- Born: March 2, 1825 Hildesheim, Kingdom of Hanover, Germany
- Died: January 9, 1870 (aged 44)
- Resting place: Kott Family Cemetery, Gillespie County, Texas
- Citizenship: American
- Education: Georg Augusts Universität in Göttingen
- Occupation: Physician
- Known for: First physician Gillespie Co. First Chief Justice Gillespie Co. Founder Pedernales, Texas
- Spouse(s): Albertina Kramer (d. 1852) Caroline Kott (1856–1865)
- Children: 2
- Parent: Dr. Georg Keidel

= Wilhelm Victor Keidel =

German physician and judge

Wilhelm Victor Keidel (March 2, 1825 – January 9, 1870) was the first medical doctor, as well as first Chief Justice, in Gillespie County, Texas. He was a veteran of the Mexican–American War. Keidel founded the settlement of Pedernales.

==Early life==
Wilhelm Victor Keidel was born in Hildesheim, Kingdom of Hanover, Germany, on March 2, 1825, to Dr. Georg Keidel. He attended Georg Augusts Universität in Göttingen from 1841 to 1845.

On September 1, 1845, at the age of twenty, Keidel boarded the Brig Margaretha, captained by a man named Libben, in Bremen, Germany and disembarked in Galveston, Texas, on December 1, 1845.

==Gillespie County==
In the Mexican–American War, fellow German colonist and veteran of the French Foreign Legion Augustus Buchel formed the First Regiment of Texas Foot Rifles, serving as its captain. Emil Kriewitz was a co-founding member of the company of eighty volunteers. Keidel enlisted with the unit. On May 22, 1846, the company was drafted into the service of Col. Albert Sidney Johnston as Company H, First Texas Rifle Volunteers. The unit saw service at Matamoros, Tamaulipas and Camargo. A combination of bad climate and bad living conditions decimated the unit, most of whom were discharged.

Upon discharge, Keidel moved to Fredericksburg. He was appointed by John O. Meusebach to be the Verein physician in Fredericksburg, Gillespie County's first doctor. At the age of twenty-three, he became the county's first Chief Justice in 1848.

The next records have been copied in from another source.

(** A test on the [g] bits of block [w * i + j] of word [i]. *)
Lemma word_block v h i g w j :
  0 < g -> 0 < w -> g * w = 16 -> 0 <= j < w -> 0 <= i ->
  (forall b, 0 <= b < 16 -> Z.testbit v b = used h (16 * i + b)) ->
  (Z.land (Z.shiftr v (g * j)) (Z.ones g) =? 0) = negb (blk g (used h) (w * i + j)).
Proof.
  intros Hg Hw Hgw Hj Hi Hv. apply eq_bool_prop_intro.
  rewrite !Is_true_true, land_shift_eqb_0, negb_true_iff, blk_false by nia. split.
  - intros H p Hp.
    assert (p = g * (w * i + j) + p mod g) as Ep by (rewrite <- Hp; apply Z.div_mod; lia).
    pose proof (Z.mod_pos_bound p g Hg) as Hm. specialize (H (p mod g) Hm).
    rewrite Hv in H by nia. rewrite <- H. f_equal. nia.
  - intros H t Ht. rewrite Hv by nia. apply H. symmetry.
    apply (Z.div_unique _ _ _ t); [lia|]. nia.
Qed.

(** The bit of block [w * i + j] in the byte of the level above. *)
Lemma word_bit l i w d j :
  0 < w -> 0 < d -> w * d = 8 -> 0 <= j < w -> 0 <= i ->
  (Z.land (Z.shiftr (Z.land (Z.shiftr (nthZ l (i / d)) (w * (i mod d))) (Z.ones w)) j) 1 =? 0)
    = negb (getbit l (w * i + j)).
Proof.
  intros Hw Hd Hwd Hj Hi. change 1 with (Z.ones 1). apply eq_bool_prop_intro.
  rewrite !Is_true_true, land_shift_eqb_0, negb_true_iff by lia.
  pose proof (Z.mod_pos_bound i d Hd) as Hm. pose proof (Z.div_mod i d ltac:(lia)) as Hdm.
  assert ((w * i + j) / 8 = i / d /\ (w * i + j) mod 8 = w * (i mod d) + j) as [E1 E2].
  { assert (w * i + j = 8 * (i / d) + (w * (i mod d) + j)) as -> by (rewrite Hdm at 1; nia).
    split.
    - symmetry. apply (Z.div_unique _ _ _ (w * (i mod d) + j)); [nia|done].
    - symmetry. apply (Z.mod_unique _ _ (i / d)); [nia|done]. }
  unfold getbit. rewrite E1, E2.
  assert (forall t, 0 <= t < 1 -> Z.testbit (Z.land (Z.shiftr (nthZ l (i / d)) (w * (i mod d)))
    (Z.ones w)) (j + t) = Z.testbit (nthZ l (i / d)) (w * (i mod d) + j)) as Hb.
  { intros t Ht. replace (j + t) with j by lia.
    rewrite Z.land_spec, Z.shiftr_spec, Z.ones_spec_low, andb_true_r by lia. f_equal. lia. }
  split.
  - intros H. rewrite <- (Hb 0), H by lia. done.
  - intros H t Ht. by rewrite Hb.
Qed.

(** Level [k] agrees with level 0 on block [b]. *)
Definition agrees (h : MR_header) (k b : Z) : Prop :=
  getbit (bm h k) b = blk (gran k) (used h) b.

Lemma negb_eq (a b : bool) : negb a = negb b <-> b = a.
Proof. destruct a, b; cbn; split; done. Qed.

Lemma bind_ok_unit (m k : res unit) : (m ;; k) = Ok () <-> m = Ok () /\ k = Ok ().
Proof.
  destruct m as [[]|f]; cbn; split; [by intros ->|by intros [_ ->]|done|by intros [? _] ].
Qed.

He relocated and founded the Pedernales Settlement on the river of the same name, where he became the leader. For any settlers who would relocate with him to the settlement, he agreed to give them free medical care. By 1850 the settlement had forty-four residents of German descent. On September 11, 1854, he hosted a meeting to plan Live Oak School and was elected trustee. Keidel founded the political and cultural club Society for Good Fellowship and Promotion of General Information. His community beautification project was to plant hackberry trees along local roads.

Keidel gave medical treatment to both whites and Native Americans without regard to race. The Native Americans paid Keidel with fresh venison and turkeys. During the American Civil War, Keidel refused align himself with either side, and gave medical care where needed, without regard to the allegiance of the patient.

==State Convention of Germans==
Keidel was elected vice president of the 1854 State Convention of Germans in San Antonio. The meeting adopted a political, social and religious platform, including: 1) Equal pay for equal work; 2) Direct election of the President of the United States; 3) Abolition of capital punishment; 4) "Slavery is an evil, the abolition of which is a requirement of democratic principles.."; 5) Free schools – including universities – supported by the state, without religious influence; and 6) Total separation of church and state.

==Personal life and death==
Dr. Keidel was married and widowed twice. His first wife Albertina Kramer died in childbirth on July 1, 1852. Their son Dr. Albert Keidel built the Keidel Memorial Hospital in Fredericksburg. Albert died December 21, 1914. Keidel's second marriage was to Caroline Kott of the Bear community in 1856. Caroline's health declined while she was carrying the couple's son Herman in 1865. The family relocated back to Fredericksburg. Following the birth of their son Herman, Caroline died of a fever in August 1865.

Victor Keidel died of typhus pneumonia on January 9, 1870, and is buried with his second wife and her sister in the Kott Family Cemetery in Gillespie County.